L’expression « entre les deux, mon cœur balance » trouve son origine dans le théâtre de Molière : elle figure dans Le Bourgeois gentilhomme (1670), comédie-ballet créée à Chambord devant Louis XIV. Devenue rapidement proverbiale, elle s’est imposée dans la langue courante pour désigner l’hésitation entre deux choix ou deux personnes, avant d’être reprise comme refrain d’une chanson populaire.

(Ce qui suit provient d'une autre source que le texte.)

(** Steps of other threads. *)
Lemma base_other_step c ss a b' :
  CInv c ss → pool_act body a (base c) = Some b' →
  match a with ASpurious _ | ACall _ _ | AExtern _ _ | ADtor => True | _ => False end →
  pool_act body a (project ss (base c)) = Some (project ss b').
Proof.
  intros HI H Ha. destruct a as [| | |i|j x|j w|]; try done; simpl in *.
  - rewrite list_lookup_imap. destruct (workers (base c) !! i) as [[]|]; try done. simpl.
    injection H as <-. by rewrite project_set.
  - unfold call_enqueue in *. simpl. destruct (externs (base c) !! j) as [[]|]; try done.
    destruct (dtor (base c)); try done. by injection H as <-.
  - unfold extern_step in *. simpl. destruct (externs (base c) !! j) as [[e|]|]; try done.
    apply bind_Some in H as ([b1 e'] & He & [= <-]).
    assert (match e with EPush _ => (None : option nat) = None | _ => True end) as Hne by (by destruct e).
    by rewrite (enqueue_project _ _ _ _ _ _ _ _ Hne He).
  - unfold dtor_step in *. simpl. destruct (dtor (base c)) as [| | |k|]; try done.
    + destruct (forallb is_idle (externs (base c))); [|done]. by injection H as <-.
    + unfold lock in *. simpl. destruct (mutex (base c)); [done|]. by injection H as <-.
    + injection H as <-. f_equal. unfold set_dtor, unlock, set_mutex, notify_all, project, set_workers, set_deques.
      simpl. f_equal.
      apply list_eq. intros i. rewrite !list_lookup_fmap, !list_lookup_imap, list_lookup_fmap.
      destruct (workers (base c) !! i) as [pc|]; [|done]. simpl. f_equal.
      by destruct pc as [| |? [|]|? ? [[]|]| | | | | | | | | | | | | |]; simpl; repeat case_match.
    + rewrite list_lookup_imap. destruct (workers (base c) !! k) as [pc|]; simpl; [|by injection H as <-].
      destruct pc; try done. by injection H as <-.
Qed.

(** ** The invariant *)

Lemma owner_fits_idle pc : owner_fits pc Atomic.OIdle.
Proof. by destruct pc as [| |? [|]|? ? [[]|]| | | | | | | | | | | | | |]. Qed.

(** A step of [base] changes the program counters of workers that are not inside an
    operation of a deque. *)
Definition base_frame (ss : list (Atomic.state T)) (b b' : pool T) : Prop :=
  deques b' = deques b ∧ length (workers b') = length (workers b) ∧
  ∀ k pc, workers b' !! k = Some pc → workers b !! k = Some pc ∨ settled_at ss k.

Lemma cinv_base c ss b' pr :
  CInv c ss → base_frame ss (base c) b' → CInv (CPool b' (cl c) pr) ss.
Proof.
  intros [Hs Hb Hl Ho Ht Hth] (Hd & Hw & Hk). split; simpl; [done|congruence|congruence| | |done].
  - intros i pc s Hi Hss. destruct (Hk i pc Hi) as [Hi'|[Hset _]]; [by eapply Ho|].
    rewrite (Hset s Hss). apply owner_fits_idle.
  - intros i j pc s Hi Hss Hn. destruct (Hk i pc Hi) as [Hi'|[_ Hset]]; [by eapply Ht|by eapply Hset].
Qed.

Lemma base_frame_one c ss i pc pc' b' :
  workers (base c) !! i = Some pc → settled_at ss i →
  deques b' = deques (base c) → workers b' = <[i:=pc']> (workers (base c)) →
  base_frame ss (base c) b'.
Proof.
  intros Hi Hs Hd Hw. split_and!; [done|by rewrite Hw, length_insert|].
  intros k pk. rewrite Hw. destruct (decide (i = k)) as [<-|]; [by right|].
  rewrite list_lookup_insert_ne by done. by left.
Qed.

Lemma notify_frame w (b b' : pool T) :
  notify_one w b = Some b' →
  deques b' = deques b ∧ length (workers b') = length (workers b) ∧
  ∀ k pc, workers b' !! k = Some pc → workers b !! k = Some pc ∨ workers b !! k = Some WWait.
Proof.
  unfold notify_one. destruct (existsb _ _); [|intros [= <-]; auto].
  destruct (workers b !! w) as [[]|] eqn:Hw; try done. intros [= <-]. simpl.
  split_and!; [done|apply length_insert|]. intros k pc. destruct (decide (w = k)) as [<-|];
    [by right|rewrite list_lookup_insert_ne by done; by left].
Qed.
(* ===== verification/PoolWhole.v ===== *)
(** * The thread pool, one access at a time

    ThreadPool has atomic deques and sequentially consistent atomics; PoolDeques replaces the
    deques by those of ChaseLev, PoolRelaxed the loads of [sleeping_workers] and [stop] by loads
    that may be stale.  Here both come together: the pool of src/src/thread_pool.cpp in which a
    worker makes the accesses to the deques one by one and reads its own atomics as
    their memory orders allow. *)

From S2P Require Import Prelude MachineInt CircularArray DequeSpec ChaseLev GlobalQueue Victims.
From S2P Require Import ThreadPool PoolRelaxed PoolDeques.
From stdpp Require Import options.

Section whole.
Context {T : Type} (body : T → list T).

Record wpool := WPool {
  rp : rpool T;                        (** everything but the contents of the deques *)
  wcl : list (ChaseLev.state T);
  wprobe : list (option Z);
}.

(** The state that the accesses to the deques see. *)
Definition accesses (s : wpool) : cpool T := CPool (rbase (rp s)) (wcl s) (wprobe s).

Definition new_wpool (thread_count m : nat) : wpool :=
  let c := new_cpool thread_count m in
  WPool (new_rpool thread_count m) (cl c) (probe c).

Definition wpool_act (a : raction T) (s : wpool) : option wpool :=
  match a with
  | RAct (AWorker i w) =>
      pc ← workers (rbase (rp s)) !! i; v ← wviews (rp s) !! i;
      if is_load pc then None else
      c ← cworker_step body i w (accesses s);
      Some (WPool (worker_views i pc v (base c) (rp s)) (cl c) (probe c))
  | RAct (ALoseRace _) | RAct (AMisread _) => None
  | a => r ← rpool_act body a (rp s); Some (WPool r (wcl s) (wprobe s))
  end.

Definition wpool_step (s : wpool) (a : raction T) (s' : wpool) : Prop := wpool_act a s = Some s'.

End whole.
Arguments wpool : clear implicits.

De la scène théâtrale, l’expression a migré vers les cours de récréation et les jeux de plein air. La chanson appartient au genre des jeux chantés : le texte met en scène un meneur qui doit choisir entre deux partenaires, avec une récompense pour l’un et une sanction pour l’autre — les « trois coups de bâton » étant un topos classique des comptines et jeux enfantins français.
Transmise principalement par voie orale, cette chanson figure dans plusieurs recueils de chansons populaires et de répertoires scolaires du XIXe et du XXe siècle. Sa forme simple et répétitive — propice à la mémorisation et à la participation collective — en a fait un support apprécié dans les écoles et les mouvements de jeunesse.
Aujourd’hui encore, « Entre les deux, mon cœur balance » reste une pièce reconnue du patrimoine vocal français, chantée dans les classes maternelles et les cercles de tradition populaire. Son refrain, entré dans la langue sous forme d’expression idiomatique, continue d’illustrer avec humour l’indécision amoureuse ou facétieuse.